Databricks Community

ChristianRRL · ‎08-06-2025

I'm curious to get thoughts and experience on this. Intuitively, the directory listing mode makes sense to me in order to ensure that only the latest unprocessed files are picked up and processed, but I'm curious about what the cost impact of this would be as more and more files are added? Do the costs scale linearly?

Is there an easy/clear way to understand how the cost scales with the number of files in the directory? I found the following explanation, but I'm still confused as to what kind of costs I may expect with directory listing in ADLS:

How does directory listing mode work?

kerem · ‎08-15-2025

Hi @ChristianRRL

Autoloader ingests your data incrementally regardless of whether you are on directory listing mode or file notification mode. The key difference lies in how it discovers new files. In directory listing mode, Autoloader queries the cloud storage API to list all files in the directory. At scale, this operation becomes more costly because the amount of metadata it needs to list and process grows with every new file added. The cost is tied to the number of I/O operations and the compute resources needed to handle this growing list, which can scale at a greater than linear rate, especially with deeply nested folder structures.

I advise looking at file notification mode, which works much better at scale. It avoids the expensive directory listing by using a pub/sub messaging service (like Azure Event Grid or AWS SQS) to get a notification whenever a new file arrives. This approach is more efficient because the cost scales with the number of new files, not the total number of files in the directory. In my experience, it provided a 10x performance uplift when streaming billions of small binary files, making it a more cost-effective solution.

View solution in original post

kerem · ‎08-15-2025

Hi @ChristianRRL

Autoloader ingests your data incrementally regardless of whether you are on directory listing mode or file notification mode. The key difference lies in how it discovers new files. In directory listing mode, Autoloader queries the cloud storage API to list all files in the directory. At scale, this operation becomes more costly because the amount of metadata it needs to list and process grows with every new file added. The cost is tied to the number of I/O operations and the compute resources needed to handle this growing list, which can scale at a greater than linear rate, especially with deeply nested folder structures.

I advise looking at file notification mode, which works much better at scale. It avoids the expensive directory listing by using a pub/sub messaging service (like Azure Event Grid or AWS SQS) to get a notification whenever a new file arrives. This approach is more efficient because the cost scales with the number of new files, not the total number of files in the directory. In my experience, it provided a 10x performance uplift when streaming billions of small binary files, making it a more cost-effective solution.

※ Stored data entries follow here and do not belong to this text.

Lemma fan_out_loop (s : smodule) (n : Z) (events : list sensors_event_t) (cs : list ptr) :
  wf s → counters_ok s → 0 ≤ n ≤ Z.of_nat (length events) →
  Forall (λ ev, in_range s (sensor ev)) (take (Z.to_nat n) events) →
  (∀ p, p ∈ cs → is_Some (heap s !! p)) →
  ∀ pre rest : list (option ptr),
    clients s = pre ++ (Some <$> cs) ++ rest →
    mfor (seqZ (Z.of_nat (length pre)) (Z.of_nat (length cs))) (λ i,
      p ← lift (aget (clients s) i);
      match p with
      | None => crash BadPointer
      | Some client =>
          c ← deref client;
          if client_sensors_enabled c <=? 0 then mret tt
          else send_events (λ _ _, false) client c events (seqZ 0 n)
      end) s
    = Ok (tt, s, cs ≫= (λ p, match heap s !! p with
                             | Some c => deliveries (take (Z.to_nat n) events) p c
                             | None => []
                             end)).
Proof.
  intros Hwf Hok Hn Hev. induction cs as [| p cs IH]; intros Hlive pre rest Hcl; [done |].
  rewrite seqZ_cons by (simpl; lia). simpl.
  destruct (Hlive p) as [c Hc]; [set_solver |].
  assert (Hget : aget (clients s) (Z.of_nat (length pre)) = Ok (Some p))
    by (rewrite Hcl; csimpl; apply aget_middle).
  replace (Z.succ (Z.of_nat (length pre))) with (Z.of_nat (length (pre ++ [Some p])))
    by (rewrite length_app; simpl; lia).
  replace (Z.pred (Z.of_nat (S (length cs)))) with (Z.of_nat (length cs)) by lia.
  specialize (IH ltac:(set_solver) (pre ++ [Some p]) rest).
  assert (Hcl' : clients s = (pre ++ [Some p]) ++ (Some <$> cs) ++ rest)
    by (by rewrite Hcl, <- app_assoc).
  specialize (IH Hcl').
  munfoldM. rewrite Hget. simpl. rewrite Hc. simpl.
  assert (Hsend : send_events (λ _ _, false) p c events (seqZ 0 n) s
                  = Ok (tt, s, deliveries (take (Z.to_nat n) events) p c)).
  { pose proof (send_events_all p c s (take (Z.to_nat n) events)
                  (wf_heap s Hwf p c Hc) Hev [] (drop (Z.to_nat n) events)) as Hs.
    simpl in Hs. rewrite take_drop, length_take in Hs.
    replace (Z.of_nat (Z.to_nat n `min` length events)) with n in Hs by lia. exact Hs. }
  destruct (Z.leb_spec (client_sensors_enabled c) 0) as [Hle | Hgt].
  - rewrite (deliveries_none _ p c)
      by (intros h; by apply counter_zero_disabled; [apply (Hok p) |]).
    simpl. munfoldM. rewrite IH. done.
  - rewrite Hsend. munfoldM. rewrite IH. done.
Qed.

ChristianRRL · ‎08-15-2025

@kerem thank you for your input. This is helpful, although quick follow-up question. While I understand the scaling differences between directory listing mode and file notification mode, and the 10x performance difference is a good baseline example, I am wondering if there is some way to attribute costs directly to either of these modes? Without getting into complex directory structures, is there a rough way to calculate costs based on a flat directory structure?

kerem · ‎08-15-2025

Hi @ChristianRRL,

Both modes incur cost from DBU/h usage based on your compute configuration. Keeping all other variables same, only way I can think of having a cost comparison is to set up two streams that point to the same dataset with different modes and measuring durations of both streams.

When calculating total cost of your setup remember to include:

Cost of the I/O operations from your storage provider, especially on directory listing mode.
Cost of the notification and queueing service required for file notification mode.

szymon_dybczak · ‎08-15-2025

Hi @ChristianRRL ,

I guess you can more or less estimate cost of directory listing mode. Below it's explained how directory listing works. Then you can grab azure calculator and check what is the price for listing operation and you will obtain some estimation.

https://learn.microsoft.com/en-us/azure/databricks/ingestion/cloud-object-storage/auto-loader/direct...

About tracking cost related to file notification this should be much easier. Just apply tags to resources created by autoloader (i.e storage queue) and you can track the cost from there. This is recommended approach by databricks:

https://docs.databricks.com/aws/en/ingestion/cloud-object-storage/auto-loader/production#cost-consid...

Databricks Community

AutoLoader - Cost of Directory Listing Mode

Join Us as a Local Community Builder!

Join us for another BrickTalk: Vibe-Coding Databricks Apps in Replit with Augusto!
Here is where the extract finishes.